(** * FastEstimator: dataset composition, sample collection and padding helpers

    A shallow embedding of these pieces of the FastEstimator sources:

    - [fastestimator/dataset/combined_dataset.py]  (module [CombinedDataset])
    - [fastestimator/trace/xai/saliency.py]        (modules [Saliency], [Blend],
                                                    [LabelMapping])
    - [fastestimator/util/util.py], [pad_data]     (module [Pad])
    - [fastestimator/util/util.py], [pad_batch]
      and [get_batch_size]                         (module [Batch])
    - [fastestimator/util/util.py], [cpu_count]    (module [CpuCount])

    Python integers are [Z]; dictionaries are [gmap]s keyed by strings; a
    function that may raise returns a [result].  The first part of the file
    holds the embedding, one module per piece; the second part, from
    "Properties" on, holds the lemmas and theorems, in the modules
    [CombinedDatasetSpec], [SaliencySpec], [PadSpec], [CpuCountSpec],
    [BlendSpec], [LabelMappingSpec] and [BatchSpec]. *)

From Stdlib Require Import ZArith List Lia Bool Ascii Floats.
From stdpp Require Import gmap strings list fin_maps.

Local Open Scope Z_scope.

(** ** Python exceptions and the error monad *)

Inductive exn : Type :=
| AssertionError
| KeyError
| IndexError
| ValueError
| TypeError
| AttributeError
| RuntimeError.

Inductive result (A : Type) : Type :=
| Ok (a : A)
| Raise (e : exn).

Arguments Ok {A} a.
Arguments Raise {A} e.

#[export] Instance result_ret : MRet result := fun A a => Ok a.

#[export] Instance result_bind : MBind result := fun A B k r =>
  match r with
  | Ok a => k a
  | Raise e => Raise e
  end.

Definition is_ok {A : Type} (r : result A) : bool :=
  match r with Ok _ => true | Raise _ => false end.

(** [len(l)] as a Python integer. *)
Definition len {A : Type} (l : list A) : Z := Z.of_nat (length l).

(** [l[i]] on a Python list: a negative index counts from the end, and an
    index outside [-len(l) <= i < len(l)] raises [IndexError]. *)
Definition py_getitem {A : Type} (l : list A) (i : Z) : result A :=
  let j := if i <? 0 then i + len l else i in
  if j <? 0 then Raise IndexError
  else match l !! Z.to_nat j with
       | Some x => Ok x
       | None => Raise IndexError
       end.

(** ** combined_dataset.py *)

Module CombinedDataset.
Section Dataset.

(** The values stored in a record are never inspected. *)
Variable V : Type.

(** A record is a dictionary from string keys to values; a source is an
    indexable collection of records with a length. *)
Definition record : Type := gmap string V.
Definition source : Type := list record.

Record t : Type := Build { datasets : list source }.

(** [for ds in datasets[1:]: if ds[0].keys() != keys: raise KeyError] *)
Fixpoint check_keys (keys : gset string) (rest : list source) : result unit :=
  match rest with
  | [] => Ok tt
  | ds :: rest' =>
      r ← py_getitem ds 0;
      if decide (dom r ≠ keys) then Raise KeyError
      else check_keys keys rest'
  end.

(** [CombinedDataset.__init__] *)
Definition __init__ (dss : list source) : result t :=
  if len dss <? 2 then Raise AssertionError
  else
    d0 ← py_getitem dss 0;
    r0 ← py_getitem d0 0;
    _ ← check_keys (dom r0) (drop 1 dss);
    Ok (Build dss).

(** [CombinedDataset.__len__] *)
Definition __len__ (c : t) : Z :=
  foldr Z.add 0 (map len (datasets c)).

(** The loop of [CombinedDataset.__getitem__]: [start] and [end_] are the
    two running offsets.  Leaving the loop without a hit is Python's
    implicit [return None], modelled by [Ok None]. *)
Fixpoint getitem_loop (dss : list source) (idx start end_ : Z)
  : result (option record) :=
  match dss with
  | [] => Ok None
  | ds :: rest =>
      let end_ := end_ + len ds in
      if (start <=? idx) && (idx <? end_)
      then r ← py_getitem ds (idx - start); Ok (Some r)
      else getitem_loop rest idx (start + end_) end_
  end.

(** [CombinedDataset.__getitem__] *)
Definition __getitem__ (c : t) (idx : Z) : result (option record) :=
  getitem_loop (datasets c) idx 0 0.

(** The records of all sources, flattened in order: the sequence the
    composite is meant to present. *)
Definition flatten (c : t) : list record := concat (datasets c).

(** The first record's key set of a source, if it has a first record. *)
Definition first_keys (ds : source) : option (gset string) :=
  dom <$> head ds.

End Dataset.

Arguments Build {V} _.
Arguments datasets {V} _.
Arguments check_keys {V} _ _.
Arguments __init__ {V} _.
Arguments __len__ {V} _.
Arguments getitem_loop {V} _ _ _ _.
Arguments __getitem__ {V} _ _.
Arguments flatten {V} _.
Arguments first_keys {V} _.

(** Sample records used to exercise the statements. *)
Definition rec_x (v : Z) : record Z := {[ "x" := v ]}.
Definition rec_y (v : Z) : record Z := {[ "y" := v ]}.

End CombinedDataset.

(** ** trace/xai/saliency.py: collecting the samples *)

(** Looking a key up in a plain dictionary raises [KeyError] when absent. *)
Definition dict_getitem {A : Type} (m : gmap string A) (k : string) : result A :=
  match m !! k with
  | Some a => Ok a
  | None => Raise KeyError
  end.

Module Saliency.
Section Collector.

(** One row (one datapoint) of a batched tensor; never inspected. *)
Variable row : Type.

(** A batched tensor, seen as its rows along the batch axis: [len(t)] is
    the number of rows and [t[:n]] keeps the first [n] of them. *)
Abbreviation tensor := (list row) (only parsing).

(** The batch handed to [on_batch_end]: [data[key]] is a column. *)
Abbreviation Data := (gmap string (list row)) (only parsing).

■ ■ ■ ■ ■

Your task>
Your reply must be a faithful copy of each entry above.

The answer>
(** * FastEstimator: dataset composition, sample collection and padding helpers

    A shallow embedding of these pieces of the FastEstimator sources:

    - [fastestimator/dataset/combined_dataset.py]  (module [CombinedDataset])
    - [fastestimator/trace/xai/saliency.py]        (modules [Saliency], [Blend],
                                                    [LabelMapping])
    - [fastestimator/util/util.py], [pad_data]     (module [Pad])
    - [fastestimator/util/util.py], [pad_batch]
      and [get_batch_size]                         (module [Batch])
    - [fastestimator/util/util.py], [cpu_count]    (module [CpuCount])

    Python integers are [Z]; dictionaries are [gmap]s keyed by strings; a
    function that may raise returns a [result].  The first part of the file
    holds the embedding, one module per piece; the second part, from
    "Properties" on, holds the lemmas and theorems, in the modules
    [CombinedDatasetSpec], [SaliencySpec], [PadSpec], [CpuCountSpec],
    [BlendSpec], [LabelMappingSpec] and [BatchSpec]. *)

From Stdlib Require Import ZArith List Lia Bool Ascii Floats.
From stdpp Require Import gmap strings list fin_maps.

Local Open Scope Z_scope.

(** ** Python exceptions and the error monad *)

Inductive exn : Type :=
| AssertionError
| KeyError
| IndexError
| ValueError
| TypeError
| AttributeError
| RuntimeError.

Inductive result (A : Type) : Type :=
| Ok (a : A)
| Raise (e : exn).

Arguments Ok {A} a.
Arguments Raise {A} e.

#[export] Instance result_ret : MRet result := fun A a => Ok a.

#[export] Instance result_bind : MBind result := fun A B k r =>
  match r with
  | Ok a => k a
  | Raise e => Raise e
  end.

Definition is_ok {A : Type} (r : result A) : bool :=
  match r with Ok _ => true | Raise _ => false end.

(** [len(l)] as a Python integer. *)
Definition len {A : Type} (l : list A) : Z := Z.of_nat (length l).

(** [l[i]] on a Python list: a negative index counts from the end, and an
    index outside [-len(l) <= i < len(l)] raises [IndexError]. *)
Definition py_getitem {A : Type} (l : list A) (i : Z) : result A :=
  let j := if i <? 0 then i + len l else i in
  if j <? 0 then Raise IndexError
  else match l !! Z.to_nat j with
       | Some x => Ok x
       | None => Raise IndexError
       end.

(** ** combined_dataset.py *)

Module CombinedDataset.
Section Dataset.

(** The values stored in a record are never inspected. *)
Variable V : Type.

(** A record is a dictionary from string keys to values; a source is an
    indexable collection of records with a length. *)
Definition record : Type := gmap string V.
Definition source : Type := list record.

Record t : Type := Build { datasets : list source }.

(** [for ds in datasets[1:]: if ds[0].keys() != keys: raise KeyError] *)
Fixpoint check_keys (keys : gset string) (rest : list source) : result unit :=
  match rest with
  | [] => Ok tt
  | ds :: rest' =>
      r ← py_getitem ds 0;
      if decide (dom r ≠ keys) then Raise KeyError
      else check_keys keys rest'
  end.

(** [CombinedDataset.__init__] *)
Definition __init__ (dss : list source) : result t :=
  if len dss <? 2 then Raise AssertionError
  else
    d0 ← py_getitem dss 0;
    r0 ← py_getitem d0 0;
    _ ← check_keys (dom r0) (drop 1 dss);
    Ok (Build dss).

(** [CombinedDataset.__len__] *)
Definition __len__ (c : t) : Z :=
  foldr Z.add 0 (map len (datasets c)).

(** The loop of [CombinedDataset.__getitem__]: [start] and [end_] are the
    two running offsets.  Leaving the loop without a hit is Python's
    implicit [return None], modelled by [Ok None]. *)
Fixpoint getitem_loop (dss : list source) (idx start end_ : Z)
  : result (option record) :=
  match dss with
  | [] => Ok None
  | ds :: rest =>
      let end_ := end_ + len ds in
      if (start <=? idx) && (idx <? end_)
      then r ← py_getitem ds (idx - start); Ok (Some r)
      else getitem_loop rest idx (start + end_) end_
  end.

(** [CombinedDataset.__getitem__] *)
Definition __getitem__ (c : t) (idx : Z) : result (option record) :=
  getitem_loop (datasets c) idx 0 0.

(** The records of all sources, flattened in order: the sequence the
    composite is meant to present. *)
Definition flatten (c : t) : list record := concat (datasets c).

(** The first record's key set of a source, if it has a first record. *)
Definition first_keys (ds : source) : option (gset string) :=
  dom <$> head ds.

End Dataset.

Arguments Build {V} _.
Arguments datasets {V} _.
Arguments check_keys {V} _ _.
Arguments __init__ {V} _.
Arguments __len__ {V} _.
Arguments getitem_loop {V} _ _ _ _.
Arguments __getitem__ {V} _ _.
Arguments flatten {V} _.
Arguments first_keys {V} _.

(** Sample records used to exercise the statements. *)
Definition rec_x (v : Z) : record Z := {[ "x" := v ]}.
Definition rec_y (v : Z) : record Z := {[ "y" := v ]}.

End CombinedDataset.

(** ** trace/xai/saliency.py: collecting the samples *)

(** Looking a key up in a plain dictionary raises [KeyError] when absent. *)
Definition dict_getitem {A : Type} (m : gmap string A) (k : string) : result A :=
  match m !! k with
  | Some a => Ok a
  | None => Raise KeyError
  end.

Module Saliency.
Section Collector.

(** One row (one datapoint) of a batched tensor; never inspected. *)
Variable row : Type.

(** A batched tensor, seen as its rows along the batch axis: [len(t)] is
    the number of rows and [t[:n]] keeps the first [n] of them. *)
Abbreviation tensor := (list row) (only parsing).

(** The batch handed to [on_batch_end]: [data[key]] is a column. *)
Abbreviation Data := (gmap string (list row)) (only parsing).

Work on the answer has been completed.